WHAT NEEDS TO BE DONE:
Restate word for word the lines of the data below, from the first through the one that has "Definition setTimeout (ms".
+ + + + + + +
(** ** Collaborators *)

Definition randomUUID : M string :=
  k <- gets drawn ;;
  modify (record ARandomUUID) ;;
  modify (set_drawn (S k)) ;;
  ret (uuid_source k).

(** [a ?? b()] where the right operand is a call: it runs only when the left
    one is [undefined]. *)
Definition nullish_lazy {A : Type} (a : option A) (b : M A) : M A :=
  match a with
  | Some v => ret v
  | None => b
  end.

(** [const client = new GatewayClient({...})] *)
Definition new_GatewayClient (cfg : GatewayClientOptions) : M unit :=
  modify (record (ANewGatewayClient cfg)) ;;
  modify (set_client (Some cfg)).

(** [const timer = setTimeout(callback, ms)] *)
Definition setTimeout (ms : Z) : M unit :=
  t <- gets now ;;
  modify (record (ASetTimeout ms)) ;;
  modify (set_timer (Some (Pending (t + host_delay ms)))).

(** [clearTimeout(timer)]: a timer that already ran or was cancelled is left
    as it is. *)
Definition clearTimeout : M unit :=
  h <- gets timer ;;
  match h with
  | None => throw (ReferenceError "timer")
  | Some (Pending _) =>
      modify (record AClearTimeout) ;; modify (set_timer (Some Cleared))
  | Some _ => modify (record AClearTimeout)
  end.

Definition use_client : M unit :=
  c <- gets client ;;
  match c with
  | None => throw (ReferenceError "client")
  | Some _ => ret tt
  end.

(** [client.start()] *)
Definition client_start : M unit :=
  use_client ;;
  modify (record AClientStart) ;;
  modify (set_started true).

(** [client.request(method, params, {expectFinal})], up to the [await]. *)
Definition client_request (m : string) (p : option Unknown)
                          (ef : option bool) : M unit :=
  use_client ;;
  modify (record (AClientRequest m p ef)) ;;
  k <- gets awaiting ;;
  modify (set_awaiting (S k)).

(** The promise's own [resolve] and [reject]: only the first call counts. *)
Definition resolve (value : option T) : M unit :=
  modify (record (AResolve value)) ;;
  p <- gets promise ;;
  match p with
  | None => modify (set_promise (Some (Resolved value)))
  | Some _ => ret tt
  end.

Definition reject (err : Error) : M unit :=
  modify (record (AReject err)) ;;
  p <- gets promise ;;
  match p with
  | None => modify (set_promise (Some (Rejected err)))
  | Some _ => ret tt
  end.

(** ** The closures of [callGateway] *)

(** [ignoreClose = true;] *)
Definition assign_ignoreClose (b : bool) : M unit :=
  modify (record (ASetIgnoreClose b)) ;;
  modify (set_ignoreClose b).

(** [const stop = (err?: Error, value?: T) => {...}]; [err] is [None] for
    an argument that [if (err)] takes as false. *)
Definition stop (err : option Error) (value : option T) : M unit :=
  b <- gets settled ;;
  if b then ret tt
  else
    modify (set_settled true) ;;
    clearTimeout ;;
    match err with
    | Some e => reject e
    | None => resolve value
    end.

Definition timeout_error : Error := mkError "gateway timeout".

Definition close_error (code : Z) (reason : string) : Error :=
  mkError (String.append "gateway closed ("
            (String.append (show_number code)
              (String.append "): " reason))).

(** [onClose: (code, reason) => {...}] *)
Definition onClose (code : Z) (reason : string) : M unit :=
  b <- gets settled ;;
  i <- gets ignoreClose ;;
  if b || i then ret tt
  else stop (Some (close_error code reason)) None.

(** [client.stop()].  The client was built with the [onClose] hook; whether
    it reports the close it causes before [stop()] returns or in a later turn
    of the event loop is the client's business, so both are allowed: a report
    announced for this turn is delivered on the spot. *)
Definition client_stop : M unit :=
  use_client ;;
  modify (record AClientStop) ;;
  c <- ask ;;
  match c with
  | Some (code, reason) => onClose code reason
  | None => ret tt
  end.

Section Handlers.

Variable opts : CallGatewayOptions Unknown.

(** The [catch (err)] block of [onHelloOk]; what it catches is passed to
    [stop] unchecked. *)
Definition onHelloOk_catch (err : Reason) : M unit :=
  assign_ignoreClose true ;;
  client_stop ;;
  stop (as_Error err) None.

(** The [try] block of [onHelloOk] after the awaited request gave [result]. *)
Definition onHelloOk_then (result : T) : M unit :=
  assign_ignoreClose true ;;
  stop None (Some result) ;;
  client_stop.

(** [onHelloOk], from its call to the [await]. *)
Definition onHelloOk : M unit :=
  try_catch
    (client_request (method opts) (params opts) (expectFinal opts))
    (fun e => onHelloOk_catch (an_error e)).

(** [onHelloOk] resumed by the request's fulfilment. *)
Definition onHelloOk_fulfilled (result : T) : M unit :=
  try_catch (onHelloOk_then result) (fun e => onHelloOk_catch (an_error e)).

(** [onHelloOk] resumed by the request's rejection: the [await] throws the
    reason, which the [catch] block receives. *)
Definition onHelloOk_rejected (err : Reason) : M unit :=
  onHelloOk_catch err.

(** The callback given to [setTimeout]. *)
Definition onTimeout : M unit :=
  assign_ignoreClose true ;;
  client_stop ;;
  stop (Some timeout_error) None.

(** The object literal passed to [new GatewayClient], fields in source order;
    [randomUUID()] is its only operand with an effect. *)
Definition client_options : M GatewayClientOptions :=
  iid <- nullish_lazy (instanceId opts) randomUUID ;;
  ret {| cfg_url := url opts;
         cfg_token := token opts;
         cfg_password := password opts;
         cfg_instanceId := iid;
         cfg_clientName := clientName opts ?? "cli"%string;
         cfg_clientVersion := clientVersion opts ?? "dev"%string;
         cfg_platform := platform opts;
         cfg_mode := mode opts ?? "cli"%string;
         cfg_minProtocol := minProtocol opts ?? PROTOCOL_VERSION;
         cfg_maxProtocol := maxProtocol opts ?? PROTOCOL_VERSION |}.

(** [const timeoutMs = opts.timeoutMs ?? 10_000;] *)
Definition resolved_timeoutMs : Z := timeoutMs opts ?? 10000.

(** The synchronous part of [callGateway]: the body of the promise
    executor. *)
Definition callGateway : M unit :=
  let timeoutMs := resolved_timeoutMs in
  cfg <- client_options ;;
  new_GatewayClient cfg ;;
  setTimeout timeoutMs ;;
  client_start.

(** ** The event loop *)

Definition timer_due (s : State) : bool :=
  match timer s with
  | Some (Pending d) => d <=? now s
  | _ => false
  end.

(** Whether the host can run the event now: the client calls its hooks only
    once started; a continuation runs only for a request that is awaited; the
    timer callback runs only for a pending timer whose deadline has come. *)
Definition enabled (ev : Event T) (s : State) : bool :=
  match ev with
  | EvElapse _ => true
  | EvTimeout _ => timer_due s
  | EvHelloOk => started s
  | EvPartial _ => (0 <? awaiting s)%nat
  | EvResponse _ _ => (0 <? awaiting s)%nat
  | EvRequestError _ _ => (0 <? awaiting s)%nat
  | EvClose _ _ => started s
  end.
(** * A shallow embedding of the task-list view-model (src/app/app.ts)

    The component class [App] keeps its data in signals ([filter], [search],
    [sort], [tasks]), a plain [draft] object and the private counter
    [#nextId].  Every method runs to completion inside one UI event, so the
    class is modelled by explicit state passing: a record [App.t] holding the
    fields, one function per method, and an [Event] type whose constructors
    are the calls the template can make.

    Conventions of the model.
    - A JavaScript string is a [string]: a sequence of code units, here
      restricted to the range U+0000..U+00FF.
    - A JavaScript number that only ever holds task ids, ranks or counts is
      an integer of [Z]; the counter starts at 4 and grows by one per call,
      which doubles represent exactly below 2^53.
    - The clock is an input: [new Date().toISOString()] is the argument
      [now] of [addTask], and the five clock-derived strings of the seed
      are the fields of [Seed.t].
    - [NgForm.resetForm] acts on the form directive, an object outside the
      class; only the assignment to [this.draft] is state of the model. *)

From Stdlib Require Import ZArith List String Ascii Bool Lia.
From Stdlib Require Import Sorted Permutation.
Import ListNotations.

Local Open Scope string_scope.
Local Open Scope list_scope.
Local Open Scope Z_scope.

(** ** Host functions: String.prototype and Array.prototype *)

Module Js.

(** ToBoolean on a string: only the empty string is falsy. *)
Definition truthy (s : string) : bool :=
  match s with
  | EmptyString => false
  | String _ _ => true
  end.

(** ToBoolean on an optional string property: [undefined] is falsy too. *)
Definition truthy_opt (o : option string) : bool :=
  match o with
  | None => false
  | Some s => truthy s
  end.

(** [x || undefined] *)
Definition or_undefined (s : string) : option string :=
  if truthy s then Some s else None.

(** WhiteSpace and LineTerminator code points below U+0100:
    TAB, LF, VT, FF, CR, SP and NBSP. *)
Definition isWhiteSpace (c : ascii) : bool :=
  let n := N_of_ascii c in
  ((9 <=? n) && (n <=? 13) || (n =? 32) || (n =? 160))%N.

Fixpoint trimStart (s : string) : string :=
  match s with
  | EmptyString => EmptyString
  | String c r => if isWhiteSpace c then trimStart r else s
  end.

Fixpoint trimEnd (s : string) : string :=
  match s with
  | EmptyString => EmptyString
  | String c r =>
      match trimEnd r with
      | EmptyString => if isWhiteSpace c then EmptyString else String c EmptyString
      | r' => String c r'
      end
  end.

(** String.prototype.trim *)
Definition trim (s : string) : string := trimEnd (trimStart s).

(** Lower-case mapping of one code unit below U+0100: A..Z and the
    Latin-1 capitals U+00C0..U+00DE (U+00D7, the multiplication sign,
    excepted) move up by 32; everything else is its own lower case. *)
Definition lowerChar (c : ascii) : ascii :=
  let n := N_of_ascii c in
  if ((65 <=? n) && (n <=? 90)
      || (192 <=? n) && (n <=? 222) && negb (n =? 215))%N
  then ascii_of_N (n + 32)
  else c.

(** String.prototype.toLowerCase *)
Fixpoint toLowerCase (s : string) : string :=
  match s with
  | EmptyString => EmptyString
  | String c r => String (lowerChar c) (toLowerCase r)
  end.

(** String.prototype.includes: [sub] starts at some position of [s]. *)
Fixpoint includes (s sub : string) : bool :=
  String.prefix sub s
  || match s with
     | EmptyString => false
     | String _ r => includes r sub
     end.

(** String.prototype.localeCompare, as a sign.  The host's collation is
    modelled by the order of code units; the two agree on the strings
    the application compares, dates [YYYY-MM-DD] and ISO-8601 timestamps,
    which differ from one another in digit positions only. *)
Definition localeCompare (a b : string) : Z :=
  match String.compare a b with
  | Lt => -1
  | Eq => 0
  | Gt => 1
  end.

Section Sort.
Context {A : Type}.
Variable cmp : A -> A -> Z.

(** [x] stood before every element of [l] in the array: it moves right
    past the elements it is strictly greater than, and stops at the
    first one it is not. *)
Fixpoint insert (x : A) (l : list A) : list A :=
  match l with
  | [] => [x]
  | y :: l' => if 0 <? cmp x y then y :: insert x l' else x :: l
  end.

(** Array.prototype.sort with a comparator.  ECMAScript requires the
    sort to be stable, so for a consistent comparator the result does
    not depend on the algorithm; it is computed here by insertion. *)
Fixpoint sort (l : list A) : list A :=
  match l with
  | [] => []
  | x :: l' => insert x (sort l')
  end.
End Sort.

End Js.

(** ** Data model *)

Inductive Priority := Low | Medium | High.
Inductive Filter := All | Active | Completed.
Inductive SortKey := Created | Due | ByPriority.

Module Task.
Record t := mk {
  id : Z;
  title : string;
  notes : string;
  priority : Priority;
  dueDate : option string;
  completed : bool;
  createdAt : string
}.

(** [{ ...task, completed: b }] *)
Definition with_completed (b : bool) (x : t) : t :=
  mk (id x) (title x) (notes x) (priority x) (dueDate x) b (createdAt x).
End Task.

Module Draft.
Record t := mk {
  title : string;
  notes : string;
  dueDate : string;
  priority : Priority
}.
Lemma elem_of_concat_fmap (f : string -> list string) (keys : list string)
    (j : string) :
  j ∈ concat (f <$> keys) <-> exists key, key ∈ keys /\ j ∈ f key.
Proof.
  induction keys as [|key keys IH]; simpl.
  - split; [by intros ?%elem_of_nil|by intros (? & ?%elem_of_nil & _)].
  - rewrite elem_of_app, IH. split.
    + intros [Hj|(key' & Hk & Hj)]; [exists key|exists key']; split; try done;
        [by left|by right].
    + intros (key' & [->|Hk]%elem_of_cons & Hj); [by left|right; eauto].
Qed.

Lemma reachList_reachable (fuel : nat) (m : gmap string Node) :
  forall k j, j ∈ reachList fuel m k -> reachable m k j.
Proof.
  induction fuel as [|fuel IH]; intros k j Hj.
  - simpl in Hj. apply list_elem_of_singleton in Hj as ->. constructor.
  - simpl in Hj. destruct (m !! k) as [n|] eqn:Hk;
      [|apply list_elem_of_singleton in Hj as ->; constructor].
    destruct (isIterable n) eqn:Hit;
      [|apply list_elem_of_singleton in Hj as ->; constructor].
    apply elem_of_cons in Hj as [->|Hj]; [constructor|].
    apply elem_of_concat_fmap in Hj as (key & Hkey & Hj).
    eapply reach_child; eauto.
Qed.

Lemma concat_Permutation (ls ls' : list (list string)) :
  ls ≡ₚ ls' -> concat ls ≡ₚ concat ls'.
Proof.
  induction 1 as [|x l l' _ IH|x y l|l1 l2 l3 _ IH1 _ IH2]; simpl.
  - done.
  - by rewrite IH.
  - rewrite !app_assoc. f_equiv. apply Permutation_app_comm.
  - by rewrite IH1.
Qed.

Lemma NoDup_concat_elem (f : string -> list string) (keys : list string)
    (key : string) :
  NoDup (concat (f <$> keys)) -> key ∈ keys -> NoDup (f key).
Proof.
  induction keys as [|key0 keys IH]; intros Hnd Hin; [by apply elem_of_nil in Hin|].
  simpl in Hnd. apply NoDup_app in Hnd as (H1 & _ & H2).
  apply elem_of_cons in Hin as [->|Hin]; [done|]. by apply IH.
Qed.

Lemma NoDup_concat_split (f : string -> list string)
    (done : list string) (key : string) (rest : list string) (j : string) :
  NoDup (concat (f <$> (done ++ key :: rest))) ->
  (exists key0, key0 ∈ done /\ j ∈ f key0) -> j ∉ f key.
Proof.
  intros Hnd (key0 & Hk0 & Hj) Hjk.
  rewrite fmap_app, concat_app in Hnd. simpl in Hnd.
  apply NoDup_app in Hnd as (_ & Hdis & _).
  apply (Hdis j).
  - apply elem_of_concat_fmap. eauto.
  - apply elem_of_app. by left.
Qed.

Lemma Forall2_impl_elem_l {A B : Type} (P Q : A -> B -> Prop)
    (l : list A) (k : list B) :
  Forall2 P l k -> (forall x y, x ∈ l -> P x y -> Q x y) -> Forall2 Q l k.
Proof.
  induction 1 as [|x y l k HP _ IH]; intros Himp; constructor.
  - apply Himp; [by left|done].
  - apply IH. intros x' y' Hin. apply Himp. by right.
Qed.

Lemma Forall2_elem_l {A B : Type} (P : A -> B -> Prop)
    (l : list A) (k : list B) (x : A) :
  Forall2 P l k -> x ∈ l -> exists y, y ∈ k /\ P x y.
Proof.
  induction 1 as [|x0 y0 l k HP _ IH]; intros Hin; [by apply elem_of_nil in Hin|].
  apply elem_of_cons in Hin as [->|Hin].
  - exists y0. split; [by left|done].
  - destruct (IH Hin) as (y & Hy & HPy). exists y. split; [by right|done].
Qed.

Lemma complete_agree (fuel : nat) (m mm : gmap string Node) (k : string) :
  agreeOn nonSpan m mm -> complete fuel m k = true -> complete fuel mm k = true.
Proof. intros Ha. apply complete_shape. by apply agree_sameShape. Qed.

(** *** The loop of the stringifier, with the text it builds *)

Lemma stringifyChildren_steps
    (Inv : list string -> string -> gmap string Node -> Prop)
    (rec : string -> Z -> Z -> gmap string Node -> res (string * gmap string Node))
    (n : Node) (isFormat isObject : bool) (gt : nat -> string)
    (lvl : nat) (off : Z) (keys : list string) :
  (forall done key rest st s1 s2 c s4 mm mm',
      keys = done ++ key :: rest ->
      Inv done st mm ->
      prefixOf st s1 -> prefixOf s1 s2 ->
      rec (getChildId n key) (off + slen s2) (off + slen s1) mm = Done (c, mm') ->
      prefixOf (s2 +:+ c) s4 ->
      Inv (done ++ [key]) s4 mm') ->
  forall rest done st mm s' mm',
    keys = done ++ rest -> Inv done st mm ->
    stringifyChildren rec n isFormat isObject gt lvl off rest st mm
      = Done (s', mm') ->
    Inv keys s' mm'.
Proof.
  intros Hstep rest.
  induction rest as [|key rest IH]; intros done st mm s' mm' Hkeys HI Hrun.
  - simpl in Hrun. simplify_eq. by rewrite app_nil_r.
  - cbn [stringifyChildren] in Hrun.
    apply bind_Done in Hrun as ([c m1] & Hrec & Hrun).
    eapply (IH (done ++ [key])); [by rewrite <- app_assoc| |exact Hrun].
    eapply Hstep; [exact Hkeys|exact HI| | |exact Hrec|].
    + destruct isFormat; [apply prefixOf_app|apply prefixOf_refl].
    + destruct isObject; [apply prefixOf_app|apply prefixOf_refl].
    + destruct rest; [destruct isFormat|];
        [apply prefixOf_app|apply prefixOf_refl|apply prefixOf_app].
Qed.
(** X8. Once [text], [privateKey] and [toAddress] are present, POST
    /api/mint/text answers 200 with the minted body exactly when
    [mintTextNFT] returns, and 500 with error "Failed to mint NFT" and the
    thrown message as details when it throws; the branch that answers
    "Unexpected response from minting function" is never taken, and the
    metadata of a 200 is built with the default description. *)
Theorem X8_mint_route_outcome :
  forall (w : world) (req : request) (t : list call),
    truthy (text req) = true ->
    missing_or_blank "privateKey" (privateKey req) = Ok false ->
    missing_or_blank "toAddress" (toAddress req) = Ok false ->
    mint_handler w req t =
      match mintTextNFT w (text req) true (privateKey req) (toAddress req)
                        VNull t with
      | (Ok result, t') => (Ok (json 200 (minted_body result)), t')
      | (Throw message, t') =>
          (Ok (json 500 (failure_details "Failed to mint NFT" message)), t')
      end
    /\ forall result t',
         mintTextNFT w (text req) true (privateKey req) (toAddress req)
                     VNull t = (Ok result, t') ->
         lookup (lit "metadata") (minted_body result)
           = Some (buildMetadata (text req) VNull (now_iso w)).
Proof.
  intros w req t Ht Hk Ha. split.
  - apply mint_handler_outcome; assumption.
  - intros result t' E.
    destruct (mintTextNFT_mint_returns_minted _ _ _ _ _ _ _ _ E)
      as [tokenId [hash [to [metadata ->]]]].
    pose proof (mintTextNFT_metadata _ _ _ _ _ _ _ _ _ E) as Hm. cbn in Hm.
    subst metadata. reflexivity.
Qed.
+ + + + + + +
ANSWER TO THIS EXERCISE:
(** ** Collaborators *)

Definition randomUUID : M string :=
  k <- gets drawn ;;
  modify (record ARandomUUID) ;;
  modify (set_drawn (S k)) ;;
  ret (uuid_source k).

(** [a ?? b()] where the right operand is a call: it runs only when the left
    one is [undefined]. *)
Definition nullish_lazy {A : Type} (a : option A) (b : M A) : M A :=
  match a with
  | Some v => ret v
  | None => b
  end.

(** [const client = new GatewayClient({...})] *)
Definition new_GatewayClient (cfg : GatewayClientOptions) : M unit :=
  modify (record (ANewGatewayClient cfg)) ;;
  modify (set_client (Some cfg)).

(** [const timer = setTimeout(callback, ms)] *)
Definition setTimeout (ms : Z) : M unit :=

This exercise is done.